■ Supplied material:

Lemma add_loop_keeps (rec : node -> result node) (p : gostring) (vs : list Z)
    (cs : list node) (subKey : gostring) (fr value : Z) (n' : node) :
  add_loop rec (Node p vs cs) cs 0 subKey fr value = Ok n' ->
  prefix n' = p /\ values n' = vs.
Proof.
  pose proof (add_loop_from rec p vs subKey fr value cs cs [] eq_refl
                (Forall_nil _)) as Hout.
  cbn [length] in Hout.
  destruct Hout as [l1 l2 _ _ _ | l1 l2 c r _ _ _ ->].
  - intros [= <-]. auto.
  - destruct (rec c); cbn [bind]; [|discriminate..]. intros [= <-]. auto.
Qed.

(** [add] on a node of empty label, with a non-empty key, leaves the label
    and the values of the node as they are. *)
Lemma add_root_keeps (fuel : nat) (n n' : node) (key : gostring) (value : Z) :
  prefix n = [] -> key <> [] ->
  add_fuel fuel n key value = Ok n' ->
  prefix n' = [] /\ values n' = values n.
Proof.
  destruct fuel as [|fuel]; [discriminate|].
  destruct n as [p vs cs]. cbn [prefix values]. intros -> Hne.
  cbn [add_fuel]. unfold add_body. cbn [prefix].
  rewrite commonPrefix_nil. cbn [bind length Nat.ltb Nat.leb].
  destruct key as [|b key]; [congruence|].
  cbn [length Nat.eqb prefix values children].
  unfold slice_from. cbn [length Nat.leb skipn bind].
  apply add_loop_keeps.
Qed.

Lemma range_from_lt (s : gostring) :
  forall i skip, Forall (fun j => j < i + length s) (range_from s i skip).
Proof.
  induction s as [|b t IH]; intros i skip; cbn [range_from]; [constructor|].
  cbn [length]. destruct skip as [|k].
  - constructor; [lia|].
    eapply Forall_impl; [|apply IH]. cbn beta. intros; lia.
  - eapply Forall_impl; [|apply IH]. cbn beta. intros; lia.
Qed.

Lemma Add_loop_root (key : gostring) (value : Z) (offs : list nat) :
  forall t t',
    Forall (fun j => j < length key) offs ->
    prefix (root t) = [] /\ values (root t) = [] ->
    Add_loop t key value offs = Ok t' ->
    prefix (root t') = [] /\ values (root t') = [].
Proof.
  induction offs as [|i offs IH]; intros t t' Hoffs Ht; cbn [Add_loop].
  - now intros [= <-].
  - inversion Hoffs as [|? ? Hi Hrest]; subst.
    unfold slice_from. destruct (Nat.leb_spec i (length key)); [|lia].
    cbn [bind]. destruct (add (root t) (skipn i key) value) as [r| |] eqn:Ha;
      cbn [bind]; [|discriminate..].
    apply IH; [assumption|]. cbn [root].
    destruct Ht as [Hp Hv]. unfold add in Ha.
    apply add_root_keeps in Ha as [Hp' Hv']; [split; congruence|assumption|].
    intros Hnil. apply (f_equal (@length _)) in Hnil.
    rewrite length_skipn in Hnil. cbn [length] in Hnil. lia.
Qed.

Lemma build_from_root (ops : list (gostring * Z)) :
  forall t t',
    prefix (root t) = [] /\ values (root t) = [] ->
    build_from t ops = Ok t' ->
    prefix (root t') = [] /\ values (root t') = [].
Proof.
  induction ops as [|[key value] ops IH]; intros t t' Ht; cbn [build_from].
  - now intros [= <-].
  - destruct (Add t key value) as [t1| |] eqn:Ha; cbn [bind]; [|discriminate..].
    apply IH. unfold Add in Ha.
    apply (Add_loop_root key value (range key) t t1); auto.
    exact (range_from_lt key 0 0).
Qed.

(** C10 (root invariant): in every trie that a sequence of [Add] calls
    returns from the zero value, whatever the keys, the label of the root is
    the empty string and the root has no value: [collectValues] on the root
    yields the values of its children only. *)
Theorem root_invariant (ops : list (gostring * Z)) (t : Trie) :
  build ops = Ok t ->
  prefix (root t) = [] /\ values (root t) = [] /\
  forall dst,
    collectValues (root t) dst
    = fold_left (fun dst c => collectValues c dst) (children (root t)) dst.
Proof.
  intros Hb.
  destruct (build_from_root ops zero t (conj eq_refl eq_refl) Hb) as [Hp Hv].
  repeat split; auto. intros dst.
  destruct (root t) as [p vs cs]. cbn [values] in Hv. subst vs.
  cbn [collectValues children]. now rewrite app_nil_r.
Qed.

(** The root of the trie of the package example. *)
Lemma root_invariant_witness :
  prefix (root ex_trie) = [] /\ values (root ex_trie) = [] /\
  forall dst,
    collectValues (root ex_trie) dst
    = fold_left (fun dst c => collectValues c dst)
                (children (root ex_trie)) dst.
Proof.
  apply (root_invariant ex_ops ex_trie). vm_compute. reflexivity.
Defined.

(** ** The output buffer *)

Lemma collectValues_app (n : node) (dst : list Z) :
  collectValues n dst = dst ++ collectValues n [].
Proof. now rewrite (collectValues_entries n dst), (collectValues_entries n []). Qed.

(** [find] with a buffer is [find] without one, appended to the buffer. *)
Lemma find_dst (n : node) :
  forall dst q, find n dst q = (ms <- find n [] q ;; Ok (dst ++ ms)).
Proof.
  induction n as [p vs cs IH] using node_induction. intros dst q.
  rewrite !find_unfold.
  destruct (HasPrefix p q).
  { cbn [bind]. now rewrite collectValues_app. }
  destruct (slice_from q (length p)) as [sub| |]; cbn [bind]; try reflexivity.
  destruct (search_loop _ _ _ _ _) as [lo| |]; cbn [bind]; try reflexivity.
  destruct (length cs <=? lo); cbn [bind]; [now rewrite app_nil_r|].
  destruct (nth_error cs lo) as [c|] eqn:Hc; [|reflexivity].
  destruct (negb _); cbn [bind]; [now rewrite app_nil_r|].
  apply nth_error_In in Hc. rewrite Forall_forall in IH. now apply IH.
Qed.

(** Whenever [Find(nil, prefix)] returns the values [ms], [Find(dst, prefix)]
    returns the contents of [dst] followed by [ms], and [dst] itself when
    [ms] is empty. *)
Lemma Find_buffer_prefix (t : Trie) (dst : list Z) (pfx : gostring)
    (ms : list Z) :
  Find t [] pfx = Ok ms ->
  Find t dst pfx = Ok (dst ++ ms) /\ (ms = [] -> Find t dst pfx = Ok dst).
Proof.
  unfold Find. intros H. rewrite (find_dst (root t) dst pfx), H. cbn [bind].
  split; [reflexivity|]. intros ->. now rewrite app_nil_r.
Qed.

(** C7 (code bug): [Find] does not return [dst] as it is for every prefix
    with zero matches.  After [Add("abX", 1)] and [Add("abY", 2)] on the zero
    value no inserted suffix starts with "azX", and [Find([7], "azX")]
    returns [[7; 1]]: the value 1 is appended to the buffer.  After
    [Add("1234567", 1)] no inserted suffix starts with "1245", and
    [Find([7], "1245")] panics.  The comment of [Find] ("If no matching
    values are found, dst will be returned as is") and the claim expect
    [[7]] from both calls.  The defect is that of C3 and C4: [find] does not
    compare the label of a node with the query. *)
Theorem Find_no_match_alters_buffer :
  (exists t,
     build [(str "abX", 1%Z); (str "abY", 2%Z)] = Ok t /\
     Forall (fun e => matches (str "azX") e = false)
            (all_suffixes [(str "abX", 1%Z); (str "abY", 2%Z)]) /\
     Find t [7%Z] (str "azX") = Ok [7%Z; 1%Z]) /\
  (exists t,
     build [(str "1234567", 1%Z)] = Ok t /\
     Forall (fun e => matches (str "1245") e = false)
            (all_suffixes [(str "1234567", 1%Z)]) /\
     Find t [7%Z] (str "1245") = Panic).
Proof.
  split; eexists; (split; [vm_compute; reflexivity|]);
    (split; [vm_compute; repeat constructor|vm_compute; reflexivity]).
Qed.

(** ** The invariants of the children *)

Lemma every_node_unfold (P : node -> Prop) (n : node) :
  every_node P n <-> P n /\ Forall (every_node P) (children n).
Proof.
  destruct n as [p vs cs]. cbn [every_node children].
  enough (forall l,
    (fix all (l : list node) : Prop :=
       match l with
       | [] => True
       | c :: l' => every_node P c /\ all l'
       end) l <-> Forall (every_node P) l) as H by (rewrite H; tauto).
  induction l as [|c l IH]; [split; auto|].
  rewrite IH. split.
  - intros [Hc Hl]. now constructor.
  - intros H. inversion H; subst. auto.
Qed.

Lemma sorted_NoDup (l : list Z) : StronglySorted Z.lt l -> NoDup l.
Proof.
  induction 1 as [|x l Hs IH Hf]; constructor; [|assumption].
  intros Hin. rewrite Forall_forall in Hf. specialize (Hf x Hin). lia.
Qed.

Lemma ascending_distinct (cs : list node) (i j : nat) (ci cj : node) :
  ascending cs -> i <> j ->
  nth_error cs i = Some ci -> nth_error cs j = Some cj ->
  child_key ci <> child_key cj.
Proof.
  intros Hasc Hij Hi Hj Hk.
  destruct (nth_error_split _ _ Hi) as (l1 & l2 & -> & Hl1).
  pose proof (ascending_index l1 l2 ci cj j Hasc Hj) as H1.
  destruct (nth_error_split _ _ Hj) as (m1 & m2 & Hcs & Hm1).
  rewrite Hcs in Hasc, Hi.
  pose proof (ascending_index m1 m2 cj ci i Hasc Hi) as H2.
  lia.
Qed.

(** Valid labels that start with different runes have no common prefix. *)
Lemma commonPrefix_distinct (a b : gostring) :
  valid a -> valid b -> a <> [] -> b <> [] ->
  firstRune a <> firstRune b -> commonPrefix a b = Ok [].
Proof.
  intros Ha Hb Hna Hnb Hfr.
  destruct (commonPrefix_valid a b Ha Hb)
    as (cp & a' & b' & Hc & -> & -> & Hcp & _).
  destruct cp as [|x cp]; [assumption|]. exfalso. apply Hfr.
  rewrite !firstRune_app; auto; discriminate.
Qed.

Lemma wf_invariants (n : node) :
  wf n -> every_node (fun m => I1 m /\ I2 m) n.
Proof.
  induction n as [p vs cs IH] using node_induction. intros Hwf.
  apply wf_unfold in Hwf as (Hp & Hasc & Hcs).
  apply every_node_unfold. cbn [children]. split; [split|].
  - split; [now apply sorted_NoDup|assumption].
  - intros i j ci cj Hij Hi Hj. cbn [children] in Hi, Hj.
    rewrite Forall_forall in Hcs.
    destruct (Hcs ci (nth_error_In _ _ Hi)) as [Hni Hwi].
    destruct (Hcs cj (nth_error_In _ _ Hj)) as [Hnj Hwj].
    apply commonPrefix_distinct; auto.
    + destruct ci. now apply wf_unfold in Hwi.
    + destruct cj. now apply wf_unfold in Hwj.
    + exact (ascending_distinct cs i j ci cj Hasc Hij Hi Hj).
  - rewrite Forall_forall in *. intros c Hc. apply IH; [assumption|].
    now apply Hcs.
Qed.
(** * DroidClaw: skills, screen capture, voice sessions, goal admission, pairing

    A shallow embedding of the parts of the repository that carry its
    behavioural contract, followed by the properties proved about them:

    - [Js]       the JavaScript string, regular-expression, sorting and
                 number primitives the TypeScript sources rely on;
    - [Skills]   the multi-step skills of the CLI agent (skills.ts);
    - [A11y]     [getScreenTree] of the Android accessibility service;
    - [Voice]    the voice capture sessions of the server (ws/voice.ts);
    - [Goals]    goal submission and its admission registry (routes/goals.ts);
    - [Pairing]  pairing codes (routes/pairing.ts) behind the session
                 middleware (middleware/auth.ts).

    Conventions.  Strings are byte strings; the case mappings and the
    white space that is trimmed are the ASCII ones.  JavaScript numbers
    that hold screen coordinates, byte counts, ordinals and counters
    are integers of [Z]; the embedding is exact as long as they stay
    below 2^53, where a double is an exact integer, and [Js.parseInt],
    which reads numbers of any length, gives the nearest double.
    Console output is left out of the skills' device trace. *)

From Stdlib Require Import ZArith List String Ascii Bool Lia DecimalString.
From Stdlib Require Import Sorted Permutation DecimalPos DecimalFacts.
From stdpp Require Import gmap strings list.
Import ListNotations.

Local Open Scope string_scope.
Local Open Scope list_scope.
Local Open Scope Z_scope.

(* ===================================================================== *)
(** ** JavaScript primitives                                              *)
(* ===================================================================== *)

Module Js.

(** *** Characters and strings *)

Definition code (c : ascii) : nat := nat_of_ascii c.

Definition is_upper (c : ascii) : bool := (65 <=? code c)%nat && (code c <=? 90)%nat.
Definition is_lower (c : ascii) : bool := (97 <=? code c)%nat && (code c <=? 122)%nat.
Definition is_digit (c : ascii) : bool := (48 <=? code c)%nat && (code c <=? 57)%nat.

(** [\w]: letters, digits and the underscore. *)
Definition is_word (c : ascii) : bool :=
  is_upper c || is_lower c || is_digit c || (code c =? 95)%nat.

(** White space removed by [String.prototype.trim]. *)
Definition is_space (c : ascii) : bool :=
  ((9 <=? code c)%nat && (code c <=? 13)%nat) || (code c =? 32)%nat.

(** Line terminators, which [.] does not match. *)
Definition is_newline (c : ascii) : bool := (code c =? 10)%nat || (code c =? 13)%nat.

Definition lower_char (c : ascii) : ascii :=
  if is_upper c then ascii_of_nat (code c + 32) else c.

Fixpoint toLowerCase (s : string) : string :=
  match s with
  | EmptyString => EmptyString
  | String c s' => String (lower_char c) (toLowerCase s')
  end.

Definition chars (s : string) : list ascii := list_ascii_of_string s.
Definition str (l : list ascii) : string := string_of_list_ascii l.

(** A string is truthy when it is not empty. *)
Definition truthy (s : string) : bool :=
  match s with EmptyString => false | _ => true end.

Fixpoint starts_with (p s : list ascii) : bool :=
  match p, s with
  | [], _ => true
  | _ :: _, [] => false
  | a :: p', b :: s' => Ascii.eqb a b && starts_with p' s'
  end.

Fixpoint includes_chars (s p : list ascii) : bool :=
  starts_with p s ||
  match s with
  | [] => false
  | _ :: s' => includes_chars s' p
  end.

(** [s.includes(p)] *)
Definition includes (s p : string) : bool := includes_chars (chars s) (chars p).

Fixpoint drop_spaces (l : list ascii) : list ascii :=
  match l with
  | c :: l' => if is_space c then drop_spaces l' else l
  | [] => []
  end.

(** [s.trim()] *)
Definition trim (s : string) : string :=
  str (rev (drop_spaces (rev (drop_spaces (chars s))))).

(** [s.replaceAll(a, b)] for a one-character pattern [a]. *)
Fixpoint replaceAll_char (a : ascii) (b : string) (s : string) : string :=
  match s with
  | EmptyString => EmptyString
  | String c s' =>
      if Ascii.eqb c a then b +:+ replaceAll_char a b s'
      else String c (replaceAll_char a b s')
  end.

(** [arr.join(sep)] *)
Fixpoint join (sep : string) (l : list string) : string :=
  match l with
  | [] => EmptyString
  | [x] => x
  | x :: l' => x +:+ sep +:+ join sep l'
  end.

(** [arr.slice(0, n)] *)
Definition slice0 {A} (n : nat) (l : list A) : list A := firstn n l.

(** The double quote, for messages that quote a text. *)
Definition dq : string := String "034"%char EmptyString.

(** *** Numbers *)

(** [String(n)] and [`${n}`] for an integer. *)
Definition num_to_string (n : Z) : string := NilZero.string_of_int (Z.to_int n).

Definition digit_val (c : ascii) : Z := Z.of_nat (code c) - 48.

(** The integer that the longest prefix of digits of a text writes. *)
Fixpoint parse_digits (acc : Z) (l : list ascii) : Z :=
  match l with
  | c :: l' => if is_digit c then parse_digits (10 * acc + digit_val c) l' else acc
  | [] => acc
  end.

(** The number value of a non-negative integer: the nearest double, and
    of two that are equally near the one with the even significand.  The
    integers below [2^53] are doubles; those from [2^1024 - 2^970] on
    give [Infinity], for which [2^1024] stands. *)
Definition to_number (n : Z) : Z :=
  if n <? 2 ^ 53 then n
  else if 2 ^ 1024 - 2 ^ 970 <=? n then 2 ^ 1024
  else
    let e := Z.log2 n - 52 in
    let q := n / 2 ^ e in
    let r := n mod 2 ^ e in
    let half := 2 ^ (e - 1) in
    if (r <? half) || ((r =? half) && Z.even q) then q * 2 ^ e else (q + 1) * 2 ^ e.

(** [Number.parseInt(s, 10)] on a string that starts with a digit: the
    number value of the integer its longest prefix of digits writes. *)
Definition parseInt (s : string) : Z := to_number (parse_digits 0 (chars s)).

(** *** Sorting *)

(** [Array.prototype.sort] with a comparator: a stable sort (an element
    stays before the later elements it compares equal to). *)
Fixpoint insert_by {A} (cmp : A -> A -> Z) (x : A) (l : list A) : list A :=
  match l with
  | [] => [x]
  | y :: l' => if cmp x y <=? 0 then x :: l else y :: insert_by cmp x l'
  end.

Fixpoint sort_by {A} (cmp : A -> A -> Z) (l : list A) : list A :=
  match l with
  | [] => []
  | x :: l' => insert_by cmp x (sort_by cmp l')
  end.

(** [a || b] on numbers: [b] when [a] is zero. *)
Definition or_num (a b : Z) : Z := if a =? 0 then b else a.

(** [arr.find(p)] and [arr.findIndex(p)] *)
Definition find_first {A} (p : A -> bool) (l : list A) : option A := List.find p l.

Fixpoint findIndex {A} (p : A -> bool) (l : list A) : option nat :=
  match l with
  | [] => None
  | x :: l' => if p x then Some O else option_map S (findIndex p l')
  end.

(** *** Regular expressions *)

(** The fragment of the regular-expression language the sources use.
    Matching follows the backtracking order of the language: alternatives
    left to right, greedy repetition, the first success wins. *)
Inductive re : Type :=
| Eps                                  (* the empty pattern *)
| Sym (p : ascii -> bool)              (* one character satisfying [p] *)
| Seq (r1 r2 : re)
| Alt (r1 r2 : re)
| Star (r : re)                        (* [r*], greedy *)
| Bol                                  (* [^] *)
| Eol                                  (* [$] *)
| WordB.                               (* [\b] *)

Definition Opt (r : re) : re := Alt r Eps.           (* [r?] *)
Definition Plus (r : re) : re := Seq r (Star r).     (* [r+] *)
Definition Dot : re := Sym (fun c => negb (is_newline c)).
Definition Chr (c : ascii) : re := Sym (Ascii.eqb c).
(** A character under the [i] flag. *)
Definition ChrI (c : ascii) : re := Sym (fun x => Ascii.eqb (lower_char x) (lower_char c)).

Fixpoint Lit (s : string) : re :=
  match s with
  | EmptyString => Eps
  | String c s' => Seq (Chr c) (Lit s')
  end.

Fixpoint LitI (s : string) : re :=
  match s with
  | EmptyString => Eps
  | String c s' => Seq (ChrI c) (LitI s')
  end.

Fixpoint Alts (l : list re) : re :=
  match l with
  | [] => Sym (fun _ => false)
  | [r] => r
  | r :: l' => Alt r (Alts l')
  end.

Definition word_opt (c : option ascii) : bool :=
  match c with Some c => is_word c | None => false end.

(** [run r prev s k]: match [r] at the front of [s], where [prev] is the
    character before the current position, and hand the position reached
    to the continuation [k]; the first successful path is returned. *)
Fixpoint run {A} (r : re) (prev : option ascii) (s : list ascii)
    (k : option ascii -> list ascii -> option A) {struct r} : option A :=
  match r with
  | Eps => k prev s
  | Sym p =>
      match s with
      | c :: s' => if p c then k (Some c) s' else None
      | [] => None
      end
  | Seq r1 r2 => run r1 prev s (fun prev' s' => run r2 prev' s' k)
  | Alt r1 r2 =>
      match run r1 prev s k with
      | Some x => Some x
      | None => run r2 prev s k
      end
  | Star r1 =>
      (fix loop (n : nat) (prev : option ascii) (s : list ascii) {struct n} : option A :=
         let again :=
           match n with
           | O => None
           | S n' =>
               run r1 prev s (fun prev' s' =>
                 if (length s' <? length s)%nat then loop n' prev' s' else None)
           end in
         match again with
         | Some x => Some x
         | None => k prev s
         end) (length s) prev s
  | Bol => match prev with None => k prev s | Some _ => None end
  | Eol => match s with [] => k prev s | _ :: _ => None end
  | WordB => if xorb (word_opt prev) (word_opt (head s)) then k prev s else None
  end.

(** Try every start position from the left. *)
Fixpoint search {A} (r : re) (prev : option ascii) (s : list ascii)
    (k : list ascii -> list ascii -> option A) : option A :=
  match run r prev s (fun _ rest => k s rest) with
  | Some x => Some x
  | None =>
      match s with
      | [] => None
      | c :: s' => search r (Some c) s' k
      end
  end.

(** [re.test(s)] *)
Definition test (r : re) (s : string) : bool :=
  match search r None (chars s) (fun _ _ => Some tt) with
  | Some _ => true
  | None => false
  end.

(** [s.match(re)[0]] for a pattern without the [g] flag: the text of the
    leftmost match, or [None] when there is none. *)
Definition match0 (r : re) (s : string) : option string :=
  search r None (chars s)
    (fun from rest => Some (str (firstn (length from - length rest) from))).

End Js.

(* ===================================================================== *)
(** ** The skills of the CLI agent (skills.ts)                            *)
(* ===================================================================== *)

Module Skills.
Import Js.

■ Exercise brief: Among the records above, find the lines that contain "Theorem" and copy every one.

■ Answer box:
Theorem root_invariant (ops : list (gostring * Z)) (t : Trie) :
Theorem Find_no_match_alters_buffer :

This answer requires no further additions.